English    Türkçe    فارسی   

3
1934-1958

  • گفت پیغامبر شما را ای مهان ** چون پدر هستم شفیق و مهربان
  • Peygamber: “Ey ulular, ben size baba gibi şefkat ederim, sizi babanız gibi severim.
  • زان سبب که جمله اجزای منید ** جزو را از کل چرا بر می‌کنید 1935
  • Çünkü siz benim cüz’lerimsiniz. Neden cüz’ü külden ayırırsınız?” demiştir.
  • جزو از کل قطع شد بی کار شد ** عضو از تن قطع شد مردار شد
  • Cüz, külden ayrıldı mı bir işe yaramaz. Tenden bir uzuv kesildi mi o uzuv, murdar olur.
  • تا نپیوندد بکل بار دگر ** مرده باشد نبودش از جان خبر
  • Tekrar aslına ulaşmazsa ölür kalır, candan haberi bile olmaz.
  • ور بجنبد نیست آن را خود سند ** عضو نو ببریده هم جنبش کند
  • Oynasa, hareket etse bile bu, onun diriliğine delil olamaz.
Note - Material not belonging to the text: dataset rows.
Lemma bt_wp s g : stage s = btInitialization -> Kept s g -> Situation s g -> wpm bootRules serveStage s g left_over.
Proof.
  intros E Hk Hs. pose proof Hs as HS. unfold Situation in HS. rewrite E in HS. destruct HS as (HA & HB & HT & B1 & B2 & B3 & B4 & B5 & B6 & B7).
  pose proof HA as (A1 & A2 & A3 & A4).
  unfold serveStage. wstep. wstep. cbn beta iota. rewrite E.
  assert (Hb : forall t h, Kept t h -> over h = false -> open h = true -> lease h = free -> trail h = [] -> done h = [] -> boots h = booted -> action_ t = aInitialize ->
    Alive t h /\ blank t /\ timely t \/ Doomed t h -> wpm bootRules (modify (fun s => s <| index_ := 0 |>);; acquire) t h left_over).
  { intros t h K O1 O2 O3 O4 O5 O6 Ea F. wstep. wstep. cbn beta iota. apply acquire_left.
    - split; try assumption.
      + auto with radio.
      + change (action_ (t <| index_ := 0 |>)) with (action_ t). rewrite Ea. exact O5.
    - change (action_ (t <| index_ := 0 |>)) with (action_ t). rewrite Ea. cbn. lia. }
  apply (progress_left PollBt id (fun g => g <| boots := booted |>)); [cbn; auto|reflexivity|exact Hk|exact Hs|exact A3|reflexivity|..].
  - apply Hb; try assumption; try reflexivity; [auto with radio|]. left. split; [living HA|]. split; assumption.
  - apply Hb; try assumption; try reflexivity; [auto 9 with radio|]. right. apply (fallen_failed s (g <| boots := booted |>)). auto with radio.
Qed.
Lemma acquiring_wp s g : stage s = acquiring -> Kept s g -> Situation s g -> wpm bootRules serveStage s g left_over.
Proof.
  intros E Hk Hs. pose proof Hs as HS. unfold Situation in HS. rewrite E in HS. destruct HS as (HA & HB & HT & HO & HL).
  pose proof HA as (A1 & A2 & A3 & A4).
  unfold serveStage. wstep. wstep. cbn beta iota. rewrite E.
  apply (progress_left PollLease id (fun g => match lease g with requested s => g <| lease := granted s |> | _ => g end));
    [split; [exact A2|exists (step s); exact HL]|reflexivity|exact Hk|exact Hs|exact A3|rewrite HL; reflexivity|..]; rewrite HL.
  - apply alive_left; [auto with radio|exact A3|]. unfold Situation. change (stage (s <| stage := running |>)) with running. cbv iota.
    split; [living HA|]. split; [exact HB|]. split; [exact HT|]. split; [destruct HO; split; assumption|reflexivity].
  - apply fallen_left. auto 9 with radio.
Qed.
Lemma running_wp s g : stage s = running -> Kept s g -> Situation s g -> wpm bootRules serveStage s g left_over.
Proof.
  intros E Hk Hs. pose proof Hs as HS. unfold Situation in HS. rewrite E in HS. destruct HS as (HA & HB & HT & HO & HL).
  pose proof HA as (A1 & A2 & A3 & A4).
  unfold serveStage. wstep. wstep. cbn beta iota. rewrite E.
  apply (both_left (RunStep (step s)) id (fun g => g <| lease := ran (step s) |>) FinishLease id (fun g => match lease g with ran s => g <| lease := returning s |> | _ => g end));
    [exact left_failed|split; [exact A2|exact HL]|reflexivity| |exact Hk|auto with radio|..].
  - intros g' Hg. split; [|reflexivity]. split; [|exists (step s)]; destruct Hg as [-> | ->]; first [exact A2|reflexivity].
  - change (match lease (g <| lease := ran (step s) |>) with ran s0 => (g <| lease := ran (step s) |>) <| lease := returning s0 |> | _ => g <| lease := ran (step s) |> end) with (g <| lease := ran (step s) |> <| lease := returning (step s) |>).
    apply alive_left; [auto with radio|exact A3|]. unfold Situation. change (stage (s <| stage := restoring |>)) with restoring. cbv iota.
    split; [living HA|]. split; [exact HB|]. split; [exact HT|]. split; [destruct HO; split; assumption|reflexivity].
  - intros s' g' Hs' Hg. apply fallen_left. apply fallen_stage.
    assert (HF1 : Fallen (failedAs ownership s) (down (g <| lease := ran (step s) |> <| lease := returning (step s) |>))) by auto 9 with radio.
    assert (HF : Fallen s' (down (g <| lease := ran (step s) |> <| lease := returning (step s) |>))) by (destruct Hs' as [-> | ->]; [exact HF1|exact (fallen_again _ _ HF1)]).
    destruct Hg as [-> | [-> | ->]]; exact HF.
Qed.
(** ** The proofs *)

Lemma four_words (ws : list Z) : zlen ws = 4 -> exists a b c d, ws = [a; b; c; d].
Proof. intros H. destruct ws as [|a [|b [|c [|d [|e l]]]]]; unfold zlen in H; cbn in H; try lia. eauto. Qed.
(** The parts of four words, as bytes of the reply. *)
Lemma part_byte ws i k : zlen ws = 4 -> 0 <= i < 4 -> 0 <= k < 4 -> part ws (Z.to_nat i) (8 * k) = replyByte ws (4 * i + k).
Proof.
  intros H Hi Hk. destruct (four_words ws H) as (a & b & c & d & ->). symmetry. unfold part, replyByte, byte_at.
  z_cases i 0 4; z_cases k 0 4; cbv -[u8 Z.shiftr]; rewrite u8_u8; reflexivity.
Qed.
Ltac parts H := repeat match goal with |- context [part ?ws ?i ?k] =>
  let i' := eval vm_compute in (Z.of_nat i) in let k' := eval vm_compute in (k / 8) in
  change (part ws i k) with (part ws (Z.to_nat i') (8 * k')); rewrite (part_byte ws i' k' H) by lia; let n := eval vm_compute in (4 * i' + k') in change (4 * i' + k') with n end.
Lemma header_byte w : u8 (Z.land (Z.shiftr w 12) 15) = u8 (Z.shiftr w 8) / 16 /\ flag w 128 = flag (u8 (Z.shiftr w 0)) 128.
Proof.
  split.
  - change 15 with (Z.ones 4). rewrite Z.land_ones by lia. unfold u8. rewrite !Z.shiftr_div_pow2 by lia. zlia.
  - unfold flag. rewrite Z.shiftr_0_r. unfold u8. rewrite <- Z.land_ones, <- Z.land_assoc by lia. reflexivity.
Qed.
Lemma capability_reported c epoch ws : zlen ws = 4 -> txAntennas ws <= 2 -> rxAntennas ws <= 2 -> Reported c epoch ws (capabilityOf c epoch (decodedReply ws)).
Proof.
  intros H. destruct (header_byte (nth 0 ws 0)) as [H1 H2]. change (u8 (Z.shiftr (nth 0 ws 0) 8)) with (part ws 0 8) in H1. change (u8 (Z.shiftr (nth 0 ws 0) 0)) with (part ws 0 0) in H2.
  unfold capabilityOf, decodedReply, txAntennas, rxAntennas. cbv zeta. cbn [r_words r_sequence r_ack]. revert H1 H2. parts H. intros H1 H2 Ht Hr. split; cbn.
  - destruct (four_words ws H) as (a & b & x & d & ->). reflexivity.
  - auto.
  - reflexivity.
  - auto.
  - auto.
  - auto.
  - rewrite !andb_true_iff, !Z.eqb_eq. tauto.
  - destruct (_ && _ && _); [rewrite orb_true_r; reflexivity|]. rewrite orb_false_r. unfold effectiveTxPaths; cbn. destruct (replyByte ws 13 =? 1); reflexivity.
  - unfold effectiveRxPaths; cbn. destruct (replyByte ws 14 =? 1); reflexivity.
  - auto.
Qed.

(** *** Asking *)

Lemma onMail_wp {A} (m : MB A) s g (Q : option A -> FirmwareCapabilities -> Mailing -> Prop) :
  wpm mailRules m (mail_ s) g (fun r m' g' => Q r (s <| mail_ := m' |>) g') -> wpm mailRules (onMail m) s g Q.
Proof. intros H. apply wp_bind. eapply wp_mono; [|exact H]. intros [r m'] g'. auto. Qed.
(** The first question: what it leaves. *)
Record Answered (c : option DeviceCalibration.CalibrationSnapshot) (p : FirmwarePlan.Plan) (e : Z) (b : bool) (s : FirmwareCapabilities) (g : Mailing) : Prop := {
  a_free : active_ (mail_ s) = false;
  a_tried : attempted_ s = true;
  a_complete : complete s = b;
  a_yes : b = true -> exists cal ws, c = Some cal /\ identified cal p e /\ error_ s = cNone /\ Reported cal e ws (snapshot_ s) /\ replyByte ws 0 mod 128 = phyCapabilityReply /\
    letter g = exchangedLetter capabilityRequest ws [] /\ zlen ws = 4 /\ replyLength ws = 4;
  a_no : b = false -> snapshot_ s = noCapability /\ error_ s <> cNone /\ error_ s <> cInvalidated /\ ((forall cal, c = Some cal -> ~ identified cal p e) -> error_ s = cIdentity)
}.
Lemma refused_answer c p e err s g : err <> cNone -> err <> cInvalidated -> active_ (mail_ s) = false -> attempted_ s = true ->
  ((forall cal, c = Some cal -> ~ identified cal p e) -> err = cIdentity) -> Answered c p e false (failed err s) g.
Proof. intros H1 H2 Ha Ht Hi. split; try assumption; [reflexivity|discriminate|]. intros _. split; [reflexivity|]. auto. Qed.
Lemma query_wp c p e m g : active_ m = false ->
  wpm mailRules (query c p e) (newCapabilities m) g (fun r s' g' => exists b, r = Some b /\ Answered c p e b s' g').
Proof.
  intros Ha. unfold query. wstep. apply wpm_get. cbn beta iota. change (attempted_ (newCapabilities m)) with false. cbn iota. wstep. apply wpm_modify. cbn beta iota.
  set (s := (newCapabilities m) <| attempted_ := true |>).
  assert (Hf : forall err s1 g1, err <> cNone -> err <> cInvalidated -> active_ (mail_ s1) = false -> attempted_ s1 = true -> ((forall cal, c = Some cal -> ~ identified cal p e) -> err = cIdentity) ->
    wpm mailRules (fail err) s1 g1 (fun r s' g' => exists b, r = Some b /\ Answered c p e b s' g')).
  { intros err s1 g1 K1 K2 K3 K4 K5. unfold fail. wstep. apply wpm_modify. cbn beta iota. apply wpm_ret. exists false. split; [reflexivity|]. apply refused_answer; assumption. }
  destruct c as [cal|]; [|apply Hf; auto; discriminate]. destruct (unidentified cal p e) eqn:Ei; [apply Hf; auto; discriminate|]. apply identified_spec in Ei.
  assert (Hn : (forall cal0, Some cal = Some cal0 -> ~ identified cal0 p e) -> forall err, err = cIdentity) by (intros K; destruct (K cal eq_refl Ei)).
  wstep. apply onMail_wp. eapply wpm_mono; [apply (mail_post (MExchange capabilityRequest phyCapabilityReply) m g Ha)|]. intros r m1 g1 (Ha1 & ok & -> & Hok). cbn beta iota. wstep. apply wpm_modify. cbn beta iota.
  destruct ok; cbn [negb]; [|apply Hf; auto; discriminate]. destruct Hok as (_ & _ & E & H4 & _ & _ & EF & El & _). wstep. apply wpm_get. cbn beta iota zeta.
  set (s1 := s <| mail_ := m1 |> <| lastMail := _ |>). change (lastMail s1) with (result m1).
  destruct (_ || _ || _ || _ || _); [apply Hf; auto; discriminate|]. destruct (Z.eqb_spec (r_contentBytes (reply (result m1))) 14) as [EL|]; cbn [negb]; [|apply Hf; auto; discriminate].
  destruct (_ || _) eqn:EA; [apply Hf; auto; discriminate|]. apply orb_false_iff in EA. rewrite !Z.ltb_ge in EA. wstep. apply wpm_modify. cbn beta iota. apply wpm_ret. exists true. split; [reflexivity|].
  rewrite E in *. cbn [decodedReply r_words r_function r_contentBytes] in *. split; [exact Ha1|reflexivity|reflexivity| |discriminate]. intros _. exists cal, (taken (letter g1)).
  split; [reflexivity|]. split; [exact Ei|]. split; [reflexivity|]. split; [apply capability_reported; tauto|]. split; [|split; [exact El|split; [exact H4|]]].
  - rewrite <- (part_byte _ 0 0) by (lia || exact H4). unfold phyCapabilityReply in *. rewrite <- EF. unfold part. change 127 with (Z.ones 7). rewrite Z.land_ones by lia. rewrite Z.shiftr_0_r. change (Z.to_nat 0) with 0%nat. zlia.
  - assert (0 <= replyLength (taken (letter g1)) < 16) by (unfold replyLength; change 15 with (Z.ones 4); rewrite Z.land_ones by lia; apply Z.mod_pos_bound; lia). zlia.
Qed.
(* ===== verification/WirelessSelection.v ===== *)
(** * Selecting a network (src/network/WirelessSelection.hpp, WirelessRsn.hpp)

    What the user asks to join, the one request that waits for the work loop,
    and the parser of the security elements of beacons: one group and one
    pairwise cipher, and the pre-shared key. *)

From S2P Require Import Prelude.

(** ** Data *)

(** The enumerations are bytes of a structure that comes from outside, which
    may hold other values; [valid] refuses them. *)
Definition openSecurity : Z := 0.
Definition wpa2Psk : Z := 1.
Definition wpaPsk : Z := 2.
Definition ccmp : Z := 0.
Definition tkip : Z := 1.
Record Join := mkJoin {
  ssid : buf; ssidLength : Z; bssid : buf; specificBssid : bool; security : Z; j_pairwise : Z; j_group : Z; pmk : buf; pmkLength : Z
}.
Definition noJoin : Join := mkJoin (zeros 32) 0 (zeros 6) false openSecurity ccmp ccmp (zeros 32) 0.
Record PersonalCiphers := mkCiphers { pairwise : Z; group : Z }.
Definition noCiphers : PersonalCiphers := mkCiphers ccmp ccmp.

(** ** The waiting request *)

Definition valid (j : Join) : bool :=
  if (ssidLength j =? 0) || (32 <? ssidLength j) then false else
  if specificBssid j && ((fold_left Z.lor (bssid j) 0 =? 0) || flag (nth 0 (bssid j) 0) 1) then false else
  if security j =? openSecurity then pmkLength j =? 0 else
  if negb (security j =? wpa2Psk) && negb (security j =? wpaPsk) then false else
  if negb (j_pairwise j =? ccmp) && negb (j_pairwise j =? tkip) then false else
  if negb (j_group j =? ccmp) && negb (j_group j =? tkip) then false else
  pmkLength j =? 32.
Record Pending := mkPending { join_ : Join; waiting_ : bool; generation_ : Z }.
#[export] Instance Pending_rebuild : Rebuild Pending := fun p => mkPending (join_ p) (waiting_ p) (generation_ p).
Definition newPending : Pending := mkPending noJoin false 0.
(** [wipe] leaves zeros in every member. *)
Definition clear (p : Pending) : Pending := p <| join_ := noJoin |> <| waiting_ := false |>.
Definition submit (j : Join) (p : Pending) : bool * Pending :=
  if waiting_ p || negb (valid j) then (false, p) else
  let g := u64 (generation_ p + 1) in
  (true, mkPending j true (if g =? 0 then u64 (g + 1) else g)).
Definition take_ (stationIdle dataDrained actionPending : bool) (p : Pending) : option Join * Pending :=
  if negb (waiting_ p) || negb stationIdle || negb dataDrained || actionPending then (None, p) else (Some (join_ p), clear p).

(** ** The security element *)

Definition R := mres unit.
(** A length is a [size_t]; [MErr] is the answer false. *)
Definition word (ie : buf) (length p : Z) : R (Z * Z) := fail_if (u64 (length - p) <? 2) tt;; v ← rd16 ie p; mret (v, p + 2).
Definition suite (ie : buf) (length : Z) (wpa1 : bool) (p : Z) : R (Z * Z) :=
  fail_if (u64 (length - p) <? 4) tt;;
  a ← rd8 ie p; b ← rd8 ie (p + 1); c ← rd8 ie (p + 2); kind ← rd8 ie (p + 3);
  fail_if (negb ((a =? 0) && (b =? (if wpa1 then 0x50 else 0x0f)) && (c =? (if wpa1 then 0xf2 else 0xac)))) tt;;
  mret (kind, p + 4).
Definition cipher (ie : buf) (length : Z) (wpa1 : bool) (p : Z) : R (Z * Z) :=
  '(kind, p) ← suite ie length wpa1 p;
  if kind =? 2 then mret (tkip, p) else if kind =? 4 then mret (ccmp, p) else mthrow tt.
Definition number (ie : buf) (length wanted p : Z) : R Z := '(n, p) ← word ie length p; fail_if (negb (n =? wanted)) tt;; mret p.
(** From the version to the end. *)
Definition suites (ie : buf) (length : Z) (wpa1 : bool) (p : Z) : R PersonalCiphers :=
  p ← number ie length 1 p; '(g, p) ← cipher ie length wpa1 p;
  p ← number ie length 1 p; '(w, p) ← cipher ie length wpa1 p;
  p ← number ie length 1 p; '(akm, p) ← suite ie length wpa1 p; fail_if (negb (akm =? 2)) tt;;
  p ← (if p <? length then
         '(caps, p) ← word ie length p; fail_if (negb (Z.ldiff caps (if wpa1 then 0 else 0x3c) =? 0)) tt;;
         if p <? length then fail_if wpa1 tt;; number ie length 0 p else mret p
       else mret p);
  fail_if (negb (p =? length)) tt;; mret (mkCiphers w g).
(** The output is the default when the answer is false. *)
Definition personalIE (ie : option buf) (length : Z) (wpa1 : bool) : R PersonalCiphers :=
  if length =? 0 then mret (if wpa1 then mkCiphers tkip tkip else noCiphers) else
  match ie with
  | None => mthrow tt
  | Some b =>
      fail_if ((length <? 20) || (257 <? length)) tt;;
      l ← rd8 b 1; fail_if (negb (l + 2 =? length)) tt;;
      id ← rd8 b 0;
      if wpa1 then
        fail_if (negb (id =? 221) || (length <? 24)) tt;;
        a ← rd8 b 2; fail_if (negb (a =? 0)) tt;; a ← rd8 b 3; fail_if (negb (a =? 0x50)) tt;;
        a ← rd8 b 4; fail_if (negb (a =? 0xf2)) tt;; a ← rd8 b 5; fail_if (negb (a =? 1)) tt;;
        suites b length true 6
      else fail_if (negb (id =? 48)) tt;; suites b length false 2
  end.
Definition wpa2PskRsn (ie : option buf) (length : Z) : mres unit bool :=
  match personalIE ie length false with
  | MVal c => mret ((pairwise c =? ccmp) && (group c =? ccmp))
  | MErr _ => mret false
  | MOob => MOob
  end.

(** ** The format of the element *)

Definition suiteBytes (wpa1 : bool) (kind : Z) : buf := [0; if wpa1 then 0x50 else 0x0f; if wpa1 then 0xf2 else 0xac; kind].
Definition cipherKind (c : Z) : Z := if c =? tkip then 2 else 4.
Definition bodyBytes (wpa1 : bool) (c : PersonalCiphers) : buf :=
  [1; 0] ++ suiteBytes wpa1 (cipherKind (group c)) ++ [1; 0] ++ suiteBytes wpa1 (cipherKind (pairwise c)) ++ [1; 0] ++ suiteBytes wpa1 2.
(** What may follow: capabilities, and an empty list of keys. *)
Definition trailer (wpa1 : bool) (t : buf) : Prop :=
  match t with
  | [] => True
  | [lo; hi] => Z.ldiff (le16_of lo hi) (if wpa1 then 0 else 0x3c) = 0
  | [lo; hi; 0; 0] => wpa1 = false /\ Z.ldiff (le16_of lo hi) 0x3c = 0
  | _ => False
  end.
Definition goodCiphers (c : PersonalCiphers) : Prop := In (pairwise c) [ccmp; tkip] /\ In (group c) [ccmp; tkip].
Definition element (wpa1 : bool) (c : PersonalCiphers) (t : buf) : buf :=
  let body := (if wpa1 then [0; 0x50; 0xf2; 1] else []) ++ bodyBytes wpa1 c ++ t in (if wpa1 then 221 else 48) :: zlen body :: body.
Senin kesilen uzvun da bir müddet oynar, hareket eder.
  • جزو ازین کل گر برد یکسو رود ** این نه آن کلست کو ناقص شود
  • Cüz, külden ayrılırsa bir tarafa gider, kaybolur, kül de noksan kalır. Fakat bu bahsettiğimiz kül o noksan kalan kül değildir.
  • قطع و وصل او نیاید در مقال ** چیز ناقص گفته شد بهر مثال 1940
  • O küllün kesilmesi, ulanması söze sığmaz ama misal için (zaruri olarak) nâkıs bir şey söylüyoruz.
  • بازگشتن به قصه‌ی دقوقی
  • Dekukî hikâyesine dönüş
  • مر علی را در مثالی شیر خواند ** شیر مثل او نباشد گرچه راند
  • Peygamber, Ali’ye de temsil yoluyla aslan demiştir. Aslan onun benzeri değildir ama misal bu… Böyle demiştir işte…
  • از مثال و مثل و فرق آن بران ** جانب قصه‌ی دقوقی ای جوان
  • Sen misalden, benzerden, aralarındaki farktan vazgeç de Dekukî hikâyesine gel civanım.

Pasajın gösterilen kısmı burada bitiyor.